Perhaps the most prominent of them all is Adam Silver, commissioner of the National Basketball Association (NBA). You probably saw him handing the Larry O’Brien Championship Trophy to LeBron James a few weeks ago or announcing the first-round picks in this year’s NBA Draft. After graduating from UChicago’s Law School with a J.D. in 1988, Silver went on to work for NBA Entertainment and spent eight years as its president and chief operating officer. Following this, he spent eight more years as chief operating officer and deputy commissioner of the NBA, negotiating three unprecedented collective bargaining agreements, each of which served to give the players more power and continue to grow the game worldwide. Silver also played a big role in the development of the Women’s National Basketball Association (WNBA) and the NBA G League. Finally, in 2014, he became the commissioner of the league, and he was immediately met with his greatest challenge: dealing with former L.A. Clippers owner Donald Sterling after tapes were released of Sterling making racist remarks on the phone to a friend. He was decisive in his ruling, banning Sterling from the NBA for life in every capacity and forcing him to sell the team. This was met with widespread acclaim and praise from global sporting circles, establishing Silver in his position as an intelligent, fair leader. Since then, he has gone from strength to strength, establishing an international presence for the NBA (over 20 percent of current NBA players are born outside the United States) and most recently dealing with the COVID-19 crisis swiftly and efficiently by creating a bio-bubble in which games continued to be played and the 2019-20 NBA season could be successfully concluded. Silver continues to be an inspiration for those who aspire to work in the business of sports and has staked his claim in six short years to being one of the greatest commissioners in the history of professional sports.
Jason Wright is a name that took over the football universe a few months ago when he was hired by the Washington Football Team as team president, becoming the first ever Black president of a National Football League (NFL) team. Wright was a running back in the NFL for seven seasons and served as a captain for the Arizona Cardinals in the 2010 season. Following his retirement from the NFL in 2011, he attended the Booth School of Business and graduated in 2013 with an M.B.A. in operations and finance. Following his graduation, Wright worked for McKinsey and Company and rose to the position of partner at the prestigious consulting firm, before being hired by Washington to run the team’s business operations. He is also currently the youngest team president in the NFL at just 38 years of age.

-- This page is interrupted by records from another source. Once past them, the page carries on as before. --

Lemma pattern_compare_literal_cons c p s :
  c <> percent -> c <> underscore ->
  pattern_compare (c :: p) s = true
  <-> exists d s',
        s = d :: s' /\ lower c = lower d /\ pattern_compare p s' = true.
Proof.
  intros Hp Hu. simpl.
  rewrite (proj2 (N.eqb_neq _ _) Hp), (proj2 (N.eqb_neq _ _) Hu).
  destruct s as [|d s'].
  - split; [discriminate|]. now intros (d & s' & E & _).
  - unfold ci_eqb. rewrite andb_true_iff, N.eqb_eq. split.
    + intros [H1 H2]. now exists d, s'.
    + intros (d' & s'' & E & H1 & H2). injection E as -> ->. now split.
Qed.

Lemma pattern_compare_literal term p s :
  wildcard_free term ->
  pattern_compare (term ++ p) s = true
  <-> exists mid rest,
        s = mid ++ rest
        /\ Forall2 (fun c d => lower c = lower d) term mid
        /\ pattern_compare p rest = true.
Proof.
  intros Hfree. revert s.
  induction Hfree as [|c term [Hp Hu] Hfree IH]; intros s.
  - simpl. split.
    + intros H. exists [], s. repeat split; [constructor|exact H].
    + intros (mid & rest & E & Hmid & H). inversion Hmid; subst. exact H.
  - cbn [app]. rewrite (pattern_compare_literal_cons c _ s Hp Hu). split.
    + intros (d & s' & E & Hcd & H). apply IH in H.
      destruct H as (mid & rest & E' & Hmid & H).
      exists (d :: mid), rest. subst. repeat split; [|exact H].
      now constructor.
    + intros (mid & rest & E & Hmid & H).
      inversion Hmid as [|c' d term' mid' Hcd Hmid']; subst.
      exists d, (mid' ++ rest). repeat split; [exact Hcd|].
      apply IH. now exists mid', rest.
Qed.

Lemma pattern_compare_any s : pattern_compare [percent] s = true.
Proof.
  apply pattern_compare_percent. exists s, [].
  split; [now rewrite app_nil_r|reflexivity].
Qed.

Lemma pattern_compare_contains term s :
  wildcard_free term ->
  pattern_compare ([percent] ++ term ++ [percent]) s = true
  <-> contains_ci term s.
Proof.
  intros Hfree. cbn [app]. rewrite pattern_compare_percent.
  unfold contains_ci. split.
  - intros (pre & post & E & H).
    apply (pattern_compare_literal term) in H; [|exact Hfree].
    destruct H as (mid & rest & E' & Hmid & _).
    exists pre, mid, rest. subst. now split.
  - intros (pre & mid & post & E & Hmid).
    exists pre, (mid ++ post). split; [exact E|].
    apply pattern_compare_literal; [exact Hfree|].
    exists mid, post. repeat split; [exact Hmid|apply pattern_compare_any].
Qed.

Lemma cstring_nul_free s : nul_free s -> cstring s = s.
Proof.
  induction 1 as [|c s Hc Hs IH]; [reflexivity|].
  simpl. rewrite (proj2 (N.eqb_neq _ _) Hc). now rewrite IH.
Qed.

Lemma cstring_app a b : nul_free a -> cstring (a ++ b) = a ++ cstring b.
Proof.
  induction 1 as [|c a Hc Ha IH]; [reflexivity|].
  simpl. rewrite (proj2 (N.eqb_neq _ _) Hc). now rewrite IH.
Qed.

Lemma cstring_is_nul_free s : nul_free (cstring s).
Proof.
  induction s as [|c s IH]; simpl; [constructor|].
  destruct (N.eqb_spec c 0); constructor; assumption.
Qed.

Lemma cstring_prefix s : exists rest, s = cstring s ++ rest.
Proof.
  induction s as [|c s [rest IH]]; simpl; [now exists []|].
  destruct (c =? 0)%N.
  - now exists (c :: s).
  - exists rest. simpl. now f_equal.
Qed.

Lemma nul_free_pattern term :
  nul_free term -> nul_free ([percent] ++ term ++ [percent]).
Proof.
  intros H. unfold nul_free. apply List.Forall_app. split.
  - now repeat constructor.
  - apply List.Forall_app. split; [exact H|]. now repeat constructor.
Qed.

(** The pattern of a search whose term has a NUL character ends before
    that character: the second percent sign is not part of it. *)
Lemma cstring_pattern_nul term rest :
  nul_free term ->
  cstring ([percent] ++ (term ++ 0%N :: rest) ++ [percent]) = percent :: term.
Proof.
  intros H. cbn [app cstring]. change (percent =? 0)%N with false. cbv iota.
  f_equal. rewrite <- app_assoc. rewrite cstring_app by exact H.
  cbn [app cstring]. change (0 =? 0)%N with true. cbv iota.
  apply app_nil_r.
Qed.

Lemma like_any s : like [percent] s = true.
Proof. apply pattern_compare_any. Qed.

Lemma like_contains term s :
  wildcard_free term -> nul_free term ->
  like ([percent] ++ term ++ [percent]) s = true
  <-> contains_ci term (cstring s).
Proof.
  intros Hfree Hnul. unfold like.
  rewrite (cstring_nul_free _ (nul_free_pattern term Hnul)).
  now apply pattern_compare_contains.
Qed.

Finally, let’s talk about the reason why the spotlight is shining upon UChicago’s alumni in the sporting world again: Kim Ng. You know the trail she’s blazed and the barriers she’s broken in the world of professional sports, but you might not know the path she took to reach this point. Ng graduated from the College in 1990, playing on the softball team for four years and serving as captain. After graduating, she was hired by the Chicago White Sox as an analyst and served as assistant director of baseball operations until 1996. After working for the American League for a year, Ng was hired by the New York Yankees in 1998 as assistant general manager, becoming the youngest person to hold that position in the MLB at just 29 years of age. She constructed the Yankees’ dynastic roster of the late ’90s, winning three straight World Series championships from 1998-2000. In 2002, Ng left New York to serve in the same role with the Los Angeles Dodgers, where she worked until 2011, after which she left to work for the MLB as senior vice president of baseball operations. She continued to interview for the position of general manager, but almost 22 years after she took the baseball world by storm with the Yankees, it looked like her dream had passed her by. But last month, after years of hard work, disappointment, and struggle against racism and sexism, Ng was finally rewarded for her efforts when she was hired by the Miami Marlins as general manager. The widespread approval of Miami’s decision to hire Ng showcased the appreciation the baseball world had and continues to have for her, and her resume speaks for itself.
The world of professional sports is a competitive, cutthroat environment, and to see three graduates from the University of Chicago succeeding at such a high level in their respective sports is not only awe-inspiring, but a reminder of what our students can achieve with an ardent desire to pursue their dreams.